Parent Meeting About Anti-Bullying Policy Generates Good Feedback

This event was sponsored by the Inly Parents Group

By Jill Baxter, Inly Parent

Bullying is not something I have worried about much since my kids moved to Inly. I feel that the community of mutual respect at Inly makes the pitch and tenor of social interaction manageable, even when it is not perfect. However, something happened recently that caused me to start to worry again. A lot.

What was this event that tipped off my concerns, you ask? Let me first tell you that I am no Luddite. I use my phone to email, text, Facebook, and play Scrabble with my Denver-dwelling sister. I once drew whistles from a construction worker…because he feared I would smack into a streetlight as I strode by, head down, texting.

Knowing this, you may be surprised what caused my anxiety: my fourth grader got his own email address. Suddenly, I’m faced with a host of new things to fret about. There’s the danger of chain emails, links and attachments. The fear of the misinterpreted comment, the inappropriate forwarded joke or the mistaken “reply all.”  But mostly, it’s that my 10-year-old is entering a cyber age fraught with pitfalls I don’t even know about yet.

The anti-bullying workshop last month, sponsored by the Parents Group and hosted by Debbie Martin, proved a great opportunity to learn about the amorphous threat of cyber-bullying and more importantly, to hear ideas about keeping our kids safe, healthy and happy. Social networking, mobile devices with cameras, gaming communities, emailing, instant messaging, and texting have combined to make the social landscape unfamiliar to many parents.
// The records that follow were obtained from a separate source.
(** * django-timetracker: calendar utilities, approval flow and VCS ledger

    A shallow embedding of [timetracker/utils/calendar_utils.py] together
    with the parts of the overtime and VCS applications that its test
    suites exercise.  Python integers are [Z], strings are [string],
    dictionaries are [gmap]s, the ORM tables are finite maps from primary
    keys to records and a raised exception is an explicit outcome. *)

From Stdlib Require Import ZArith Lia Ascii.
From stdpp Require Import gmap strings list fin_maps pretty sorting.

Local Open Scope Z_scope.

(** ** Python's [datetime] and [calendar] modules *)

Module Dates.

(** A [datetime.date]; the [datetime.datetime] objects built by
    [gen_datetime_cal] carry midnight as time and no other information,
    so they are represented by their date. *)
Record date := mkdate { dyear : Z; dmonth : Z; dday : Z }.

#[global] Instance date_eq_dec : EqDecision date.
Proof. solve_decision. Defined.

Definition MINYEAR : Z := 1.
Definition MAXYEAR : Z := 9999.

Definition is_leap (y : Z) : bool :=
  (y mod 4 =? 0) && (negb (y mod 100 =? 0) || (y mod 400 =? 0)).

Definition days_in_month (y m : Z) : Z :=
  match m with
  | 1 | 3 | 5 | 7 | 8 | 10 | 12 => 31
  | 4 | 6 | 9 | 11 => 30
  | 2 => if is_leap y then 29 else 28
  | _ => 0
  end.

(** [datetime._days_before_year] *)
Definition days_before_year (y : Z) : Z :=
  let y1 := y - 1 in y1 * 365 + y1 / 4 - y1 / 100 + y1 / 400.

(** [datetime._days_before_month] *)
Definition days_before_month (y m : Z) : Z :=
  match m with
  | 1 => 0 | 2 => 31 | 3 => 59 | 4 => 90 | 5 => 120 | 6 => 151
  | 7 => 181 | 8 => 212 | 9 => 243 | 10 => 273 | 11 => 304 | 12 => 334
  | _ => 0
  end + (if (2 <? m) && is_leap y then 1 else 0).

Definition valid_month (y m : Z) : bool :=
  (MINYEAR <=? y) && (y <=? MAXYEAR) && (1 <=? m) && (m <=? 12).

(** The check made by the [date] and [datetime] constructors, which
    raise [ValueError] when it fails. *)
Definition valid_date (y m d : Z) : bool :=
  valid_month y m && (1 <=? d) && (d <=? days_in_month y m).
The proliferation of ways children can interact without face-to-face feedback to temper their actions and reactions is troubling, largely because it is so difficult to teach a child not to internalize an errant, perhaps anonymous comment. Encouraging older children to recognize and contemplate the differences between cyber and face-to-face interaction will help them understand that words can hurt, and that privacy and trust are easily (and not necessarily intentionally) compromised in a cyber setting.
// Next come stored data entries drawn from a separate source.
(** ** Concrete trackers and items *)

Module Examples.
Definition networkError : Error.t :=
  {| Error.name := "Error"; Error.message := "Failed to fetch"; Error.value := None |}.
Definition q0 : EthQuery :=
  {| getTransactionReceipt := fun _ => Normal None;
     getBlockByHash := fun _ _ => Normal None;
     getTransactionCount := fun _ => Normal 5 |}.
Definition tracker (q : EthQuery) (pending completed : list TxMeta) : PendingTransactionTracker :=
  {| query := q; nonceTracker := Some {| getGlobalLock := Normal tt |};
     getPendingTransactions := Some pending;
     getCompletedTransactions := Some (fun _ => completed);
     publishTransaction := Some (fun _ => Normal "0xabc");
     approveTransaction := Some (fun _ => Normal tt);
     confirmTransaction := None |}.
Definition tx0 : TxMeta :=
  {| id := 1; status := "submitted"; hash := Some "0xabc";
     txParams := {| nonce := "0x2"; from := "0xf00" |};
     rawTx := Some "0xraw"; firstRetryBlockNumber := None; retryCount := None;
     warning := None |}.
(** A completed transaction of the same sender with the nonce of [tx0]. *)
Definition tx_other : TxMeta :=
  {| id := 2; status := "confirmed"; hash := Some "0xdef";
     txParams := {| nonce := "0x2"; from := "0xf00" |};
     rawTx := Some "0xraw2"; firstRetryBlockNumber := None; retryCount := None;
     warning := None |}.
Definition receipt0 : Receipt := {| blockNumber := Some "0x10"; blockHash := Some "0xb10c" |}.
Definition block0 : Block := {| baseFeePerGas := Some "0x7" |}.
(** A ledger on which [tx0] is mined. *)
Definition q_mined : EthQuery :=
  {| getTransactionReceipt := fun _ => Normal (Some receipt0);
     getBlockByHash := fun _ _ => Normal (Some block0);
     getTransactionCount := fun _ => Normal 5 |}.
(** A ledger that cannot be reached. *)
Definition q_down : EthQuery :=
  {| getTransactionReceipt := fun _ => Throw networkError;
     getBlockByHash := fun _ _ => Throw networkError;
     getTransactionCount := fun _ => Throw networkError |}.
Definition t0 : PendingTransactionTracker := tracker q0 [tx0] [].
(** Two pending items: the next-nonce query for the sender of [txA] fails,
    and [txB] is mined. *)
Definition txA : TxMeta :=
  {| id := 10; status := "submitted"; hash := Some "0xaaa";
     txParams := {| nonce := "0x2"; from := "0xf0a" |};
     rawTx := Some "0xrawa"; firstRetryBlockNumber := None; retryCount := None;
     warning := None |}.
Definition txB : TxMeta :=
  {| id := 11; status := "submitted"; hash := Some "0xbbb";
     txParams := {| nonce := "0x7"; from := "0xf0b" |};
     rawTx := Some "0xrawb"; firstRetryBlockNumber := None; retryCount := None;
     warning := None |}.
Definition q_AB : EthQuery :=
  {| getTransactionReceipt :=
       fun txHash => if String.eqb txHash "0xbbb" then Normal (Some receipt0) else Normal None;
     getBlockByHash := fun _ _ => Normal (Some block0);
     getTransactionCount :=
       fun address => if String.eqb address "0xf0a" then Throw networkError else Normal 9 |}.
Definition tAB : PendingTransactionTracker := tracker q_AB [txA; txB] [].
(** An item in its third resubmission, first retried at block 16. *)
Definition tx_retried : TxMeta :=
  {| id := 3; status := "submitted"; hash := Some "0xccc";
     txParams := {| nonce := "0x4"; from := "0xf00" |};
     rawTx := Some "0xrawc"; firstRetryBlockNumber := Some "0x10"; retryCount := Some 2%nat;
     warning := None |}.
(** A node that answers every broadcast with "nonce too low", and one that
    refuses it for want of funds. *)
Definition nonceTooLow : Error.t :=
  {| Error.name := "Error"; Error.message := "Nonce too low"; Error.value := None |}.
Definition noFunds : Error.t :=
  {| Error.name := "Error"; Error.message := "Insufficient funds for gas * price + value";
     Error.value := None |}.
Definition t_rejecting (e : Error.t) : PendingTransactionTracker :=
  {| query := q0; nonceTracker := Some {| getGlobalLock := Normal tt |};
     getPendingTransactions := Some [tx_retried];
     getCompletedTransactions := Some (fun _ => []);
     publishTransaction := Some (fun _ => Throw e);
     approveTransaction := Some (fun _ => Normal tt);
     confirmTransaction := None |}.
(** A configuration with a ledger query interface and nothing else, and the
    query library's constructor as it behaves without a provider. *)
Definition cfg_bare : Config.t unit :=
  Config.mk (Some q0) None None None None None None None.
Definition noProvider : Error.t :=
  {| Error.name := "Error";
     Error.message := "the Eth object requires that the first input 'provider' must be an object";
     Error.value := None |}.
Definition newEthQuery0 (provider : option unit) : Completion EthQuery :=
  match provider with
  | Some _ => Normal q0
  | None => Throw noProvider
  end.
Definition t_bare : PendingTransactionTracker :=
  {| query := q0; nonceTracker := None; getPendingTransactions := None;
     getCompletedTransactions := None; publishTransaction := None;
     approveTransaction := None; confirmTransaction := None |}.
(** A submitted item whose broadcast left no hash. *)
Definition tx_unhashed : TxMeta :=
  {| id := 4; status := "submitted"; hash := None;
     txParams := {| nonce := "0x5"; from := "0xf00" |};
     rawTx := Some "0xrawd"; firstRetryBlockNumber := None; retryCount := None;
     warning := None |}.
(** A ledger that has the receipt of [tx0] and no longer its block. *)
Definition q_pruned : EthQuery :=
  {| getTransactionReceipt := fun _ => Normal (Some receipt0);
     getBlockByHash := fun _ _ => Normal None;
     getTransactionCount := fun _ => Normal 5 |}.
(** A ledger on which the nonce of [tx0] is the sender's next one. *)
Definition q_behind : EthQuery :=
  {| getTransactionReceipt := fun _ => Normal None;
     getBlockByHash := fun _ _ => Normal None;
     getTransactionCount := fun _ => Normal 2 |}.
(** An item whose nonce is not a number. *)
Definition tx_odd : TxMeta :=
  {| id := 5; status := "submitted"; hash := Some "0xeee";
     txParams := {| nonce := "pending"; from := "0xf00" |};
     rawTx := Some "0xrawe"; firstRetryBlockNumber := None; retryCount := None;
     warning := None |}.
(** A nonce tracker whose lock cannot be taken, and a tracker with it. *)
Definition lockError : Error.t :=
  {| Error.name := "Error"; Error.message := "mutex unavailable"; Error.value := None |}.
Definition t_locked : PendingTransactionTracker :=
  {| query := q0; nonceTracker := Some {| getGlobalLock := Throw lockError |};
     getPendingTransactions := Some [tx0];
     getCompletedTransactions := Some (fun _ => []);
     publishTransaction := None; approveTransaction := None; confirmTransaction := None |}.
(** A tracker that was given a nonce tracker and no pending-set provider. *)
Definition t_unprovided : PendingTransactionTracker :=
  {| query := q0; nonceTracker := Some {| getGlobalLock := Normal tt |};
     getPendingTransactions := None;
     getCompletedTransactions := None;
     publishTransaction := None; approveTransaction := None; confirmTransaction := None |}.
(** A state whose buffer holds a counter for the hash of [tx_other]. *)
Definition s_leftover : State :=
  {| droppedBlocksBufferByHash := {[ Some "0xdef"%string := 2%nat ]}; trace := [] |}.
End Examples.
Parents at the workshop listed a variety of tactics to help safeguard against cyber-bullying, including several ideas very easy to implement. For example, you can simply limit the number of online devices in your home (and your child’s room!), turn off wi-fi during certain times of the day, and face computer screens outward. Following is a list of suggestions from Inly parents:

  • Limit the number of computers in your home
  • Shut off wi-fi during certain times of day
  • Have the computer screen facing into the room
  • Do not put computers in childrens’ rooms
  • Model safe computer behavior
  • Listen in the car to conversations of children related to their use of technology
  • Ask questions about behavior of their peers on the internet and cell-phones
  • Be attentive to the amount of “media” the students use
  • Share with your children your thoughts on “good” media and worrisome sites
  • Manage the use of cell phones for appropriateness and quantity of use
  • Purchase and use spyware

As required by the Phoebe Prince Anti-Bullying law, Inly has developed a written anti-bullying policy. The policy notes Inly’s mission to utilize the Montessori curriculum of Grace and Courtesy to create a learning environment where students are prepared to speak articulately, to accept difference, and to step in to defend others. The policy also directly addresses cyber-bullying. You can check out Inly’s Anti-Bullying Policy on the Inly web site.